[Prompt] Only those lines in the data below from the line containing "- rewrite nth_lookup." through the line containing "- intros _.", both included, should be restated word for word.

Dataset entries
————
(** What a source gives does not depend on what is written to the output [o]. *)
Definition steady (e : Z) (o : out) (s : source) (R : Z -> option Z) : Prop := forall i c, 0 <= i -> R i = Some c -> uint 8 c /\ forall l, s (wr e l o).1 i = c.

Lemma put_string_ok e o s R : steady e o s R -> forall n i lim acc l, 0 <= i -> text_of n R i lim = Some l ->
  put_string n e s i lim (wr e acc o) = Some (wr e (acc ++ l) o, i + Z.of_nat (length l)).
Proof.
  intros Hs. induction n as [|n IH]; intros i lim acc l Hi E; [done|]. cbn [text_of put_string] in *. destruct (lim =? 0).
  { injection E as <-. rewrite app_nil_r. cbn. by rewrite Z.add_0_r. }
  destruct (R i) as [c|] eqn:ER; [|done]. cbn [mbind option_bind] in E. destruct (Hs _ _ Hi ER) as [Hc ->]. destruct (c =? 0).
  { injection E as <-. rewrite app_nil_r. cbn. by rewrite Z.add_0_r. }
  apply fmap_Some in E as (l' & E & ->). rewrite put_wr, wr_app by done. rewrite (IH (i + 1) _ _ _ ltac:(lia) E). rewrite <- app_assoc. cbn [length app]. do 2 f_equal. lia.
Qed.

Lemma string_ok e o s R fuel acc l spec : steady e o s R -> text_of fuel R 0 (u64 (precision spec)) = Some l ->
  string fuel (wr e acc o) e s spec = Some (wr e (acc ++ render_string l spec) o).
Proof.
  intros Hs E. unfold string. rewrite (put_string_ok _ _ _ _ Hs _ _ _ _ _ ltac:(done) E). cbn [mbind option_bind]. rewrite Z.add_0_l, <- wr_app, widen_ok. by rewrite wr_app.
Qed.

(** A literal. *)
Definition chars_of (l : list Z) : Z -> option Z := fun i => Some (nth (Z.to_nat i) l 0).

Lemma steady_literal e o l : Forall (uint 8) l -> steady e o (literal l) (chars_of l).
Proof.
  intros Hl i c _ [= <-]. split; [|done]. rewrite nth_lookup. destruct (l !! Z.to_nat i) as [c|] eqn:E; [by apply (Forall_lookup_1 _ _ _ _ Hl E)|done].
Qed.

(** * Pointers *)

Lemma blanks_length c n : Z.of_nat (length (blanks c n)) = Z.max n 0.
Proof. unfold blanks. rewrite length_replicate. lia. Qed.

Lemma render_number_length num spec : Z.of_nat (length (render_number num spec)) =
  Z.max (field_width spec) (Z.of_nat (length (sign_text spec num)) + Z.of_nat (length (prefix_text spec num)) + Z.of_nat (length (digits_text spec num))).
Proof. unfold render_number. destruct (has_flag spec LEFT); [|destruct (has_flag spec ZEROPAD)]; rewrite !length_app, !Nat2Z.inj_add, blanks_length; lia. Qed.

(** Numbers without a sign and without a precision. *)
Lemma unsigned_length num spec k : has_flag spec SIGN = false -> precision spec <= 0 -> base spec = 8 \/ base spec = 10 \/ base spec = 16 -> 0 <= num < base spec ^ Z.of_nat (S k) ->
  Z.of_nat (length (render_number num spec)) <= Z.max (field_width spec) (Z.of_nat (length (prefix_text spec num)) + Z.of_nat (S k)).
Proof.
  intros Hs Hp Hb Hn. rewrite render_number_length. unfold sign_text, digits_text. rewrite Hs. cbn [andb length]. rewrite length_app, Nat2Z.inj_add, blanks_length, length_rev, length_fmap.
  pose proof (rdigits_length (base spec) k ltac:(lia) num Hn). lia.
Qed.

(** ** Resources *)

Definition resource_text (r_start r_end r_flags : Z) (fmt : list Z) : list Z :=
  let flag (f : Z) := negb (r_flags .& f =? 0) in
  let '(name, specp, decode) := resource_kind r_flags fmt in
  [0x5b] ++ name ++
  (if decode && flag IORESOURCE_UNSET then str_size ++ render_number (u64 (r_end - r_start + 1)) specp
   else render_number r_start specp ++ if negb (r_start =? r_end) then [0x2d] ++ render_number r_end specp else []) ++
  (if decode : bool then
     (if flag IORESOURCE_MEM_64 then str_64bit else []) ++ (if flag IORESOURCE_PREFETCH then str_pref else []) ++
     (if flag IORESOURCE_WINDOW then str_window else []) ++ (if flag IORESOURCE_DISABLED then str_disabled else [])
   else str_flags ++ render_number r_flags flag_spec) ++
  [0x5d].

Lemma resource_kind_ok r_flags fmt : exists name specp decode, resource_kind r_flags fmt = (name, specp, decode) /\ length name = 4%nat /\ text_of 11 (chars_of name) 0 10 = Some name /\ Forall (uint 8) name /\
  spec_ok specp /\ forall v, uint 64 v -> (length (render_number v specp) <= 20)%nat.
Proof.
  assert (forall name specp (decode : bool), length name = 4%nat -> text_of 11 (chars_of name) 0 10 = Some name -> Forall (uint 8) name -> spec_ok specp -> (forall v, uint 64 v -> (length (render_number v specp) <= 20)%nat) ->
    exists name' specp' decode', (name, specp, decode) = (name', specp', decode') /\ length name' = 4%nat /\ text_of 11 (chars_of name') 0 10 = Some name' /\ Forall (uint 8) name' /\
    spec_ok specp' /\ forall v, uint 64 v -> (length (render_number v specp') <= 20)%nat) as H by (intros; by eexists _, _, _).
  assert (forall w f v, uint 64 v -> w <= 20 -> (f = SPECIAL .| SMALL .| ZEROPAD \/ f = SMALL .| ZEROPAD) -> (length (render_number v (Spec 0 w f 16 (- 1))) <= 20)%nat) as Hhex.
  { intros w f v Hv Hw Hf. assert (Z.of_nat (length (render_number v (Spec 0 w f 16 (- 1)))) <= Z.max w (2 + 16)); [|lia]. etrans; [apply (unsigned_length _ _ 15); [by destruct Hf as [-> | ->]|cbn; lia|cbn; lia|]|].
    - cbn. unfold uint in Hv. lia.
    - cbn [field_width]. assert (length (prefix_text (Spec 0 w f 16 (- 1)) v) <= 2)%nat by (destruct Hf as [-> | ->]; vm_compute; lia). lia. }
  assert (forall v, uint 64 v -> (length (render_number v dec_spec) <= 20)%nat) as Hdec.
  { intros v Hv. assert (Z.of_nat (length (render_number v dec_spec)) <= Z.max 0 (0 + 20)); [|lia]. etrans; [apply (unsigned_length _ _ 19); [done|cbn; lia|cbn; lia|]|by vm_compute].
    cbn. unfold uint in Hv. lia. }
  unfold resource_kind. repeat case_match; (apply H; [done|by vm_compute|apply (bool_decide_unpack _); by vm_compute|split; [cbn; lia|by vm_compute]|]); first [exact Hdec|intros v Hv; apply Hhex; [done|cbn; lia|cbn; tauto]].
Qed.

(** The buffer for the text of a resource. *)
Definition fresh : out := (fun _ => 0, 0).

Lemma text_in s acc : text_of 11 (chars_of s) 0 10 = Some s -> Forall (uint 8) s -> string 11 (wr SYM_SIZE acc fresh) SYM_SIZE (literal s) str_spec = Some (wr SYM_SIZE (acc ++ s) fresh).
Proof.
  intros E Hs. rewrite (string_ok _ _ _ (chars_of s) _ _ s) by (by apply steady_literal || done). unfold render_string. change (has_flag str_spec LEFT) with true. cbv iota. unfold blanks.
  replace (Z.to_nat _) with 0%nat by (cbn; lia). by rewrite app_nil_r.
Qed.

Lemma put_in_ok c acc : uint 8 c -> (length acc < 75)%nat -> (<[(wr SYM_SIZE acc fresh).2 := c]> (wr SYM_SIZE acc fresh).1, (wr SYM_SIZE acc fresh).2 + 1) = wr SYM_SIZE (acc ++ [c]) fresh.
Proof.
  intros Hc Hl. rewrite <- wr_app, <- put_wr by done. unfold put. rewrite (proj2 (Z.ltb_lt _ SYM_SIZE)) by (cbn [wr fresh snd]; unfold SYM_SIZE; lia). by rewrite wrap_small.
Qed.

Lemma resource_text_length rs re rf fmt : uint 64 rs -> uint 64 re -> uint 64 rf -> (length (resource_text rs re rf fmt) <= 74)%nat.
Proof.
  intros Hs He Hf. unfold resource_text. destruct (resource_kind_ok rf fmt) as (name & specp & decode & -> & Hn & _ & _ & _ & Hlen).
  assert (length (render_number rf flag_spec) <= 18)%nat.
  { assert (Z.of_nat (length (render_number rf flag_spec)) <= Z.max 0 (2 + 16)); [|lia]. apply (unsigned_length _ flag_spec 15); [done|cbn; lia|cbn; lia|]. cbn. unfold uint in Hf. lia. }
  pose proof (Hlen rs Hs). pose proof (Hlen re He). pose proof (Hlen (u64 (re - rs + 1)) (uint_wrap 64 _ ltac:(lia))).
  destruct decode; cbn [andb]; repeat case_match; rewrite ?length_app, ?Hn; cbn [length app str_size str_64bit str_pref str_window str_disabled str_flags]; rewrite ?length_app; cbn [length]; lia.
Qed.

(** A buffer of [n] bytes as a source. *)
Lemma sym_source n e o l : Z.of_nat (length l) < n -> Forall (uint 8) l -> steady e o (fun _ i => (<[(wr n l fresh).2 := 0]> (wr n l fresh).1) i) (chars_of l).
Proof.
  intros Hl Hu i c Hi [= <-]. split.
  - rewrite nth_lookup. destruct (l !! Z.to_nat i) as [c|] eqn:E; [by apply (Forall_lookup_1 _ _ _ _ Hu E)|done].
  - intros _. rewrite nth_lookup. cbn [wr fresh fst snd]. destruct (decide (i = 0 + Z.of_nat (length l))) as [->|]; fn_simpl; [by rewrite lookup_ge_None_2 by lia|].
    rewrite Z.sub_0_r. rewrite (proj2 (Z.leb_le 0 i)) by done. destruct (Z.ltb_spec i n); cbn [andb]; [done|]. by rewrite lookup_ge_None_2 by lia.
Qed.

Lemma render_number_uint num spec : spec_ok spec -> uint 64 num -> Forall (uint 8) (render_number num spec).
Proof.
  intros [Hb Hf] Hn. pose proof (small_flag _ Hf) as Hsm.
  assert (Forall (uint 8) (sign_text spec num)) as Hs by (unfold sign_text; repeat case_match; repeat constructor; by vm_compute).
  assert (Forall (uint 8) (prefix_text spec num)) as Hp by (unfold prefix_text; repeat case_match; repeat constructor; first [by vm_compute|by destruct Hsm as [-> | ->]; vm_compute]).
  assert (forall c n, uint 8 c -> Forall (uint 8) (blanks c n)) as Hbl by (intros; by apply Forall_replicate).
  assert (Forall (uint 8) (digits_text spec num)) as Hd.
  { apply Forall_app. split; [by apply Hbl|]. apply Forall_rev, Forall_fmap. eapply Forall_impl; [apply (rdigits_spec (base spec)); [lia|]|intros d Hd; cbv beta in Hd; apply digit_char_uint; [done|lia]].
    unfold uint in Hn. destruct (has_flag spec SIGN && _) eqn:E; [|lia]. apply andb_true_iff in E as [_ E%Z.ltb_lt]. lia. }
  unfold render_number. repeat case_match; rewrite !Forall_app; split_and!; first [done|apply Hbl; by vm_compute].
Qed.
————
[Your solution]
  - rewrite nth_lookup. destruct (l !! Z.to_nat i) as [c|] eqn:E; [by apply (Forall_lookup_1 _ _ _ _ Hu E)|done].
  - intros _. rewrite nth_lookup. cbn [wr fresh fst snd]. destruct (decide (i = 0 + Z.of_nat (length l))) as [->|]; fn_simpl; [by rewrite lookup_ge_None_2 by lia|].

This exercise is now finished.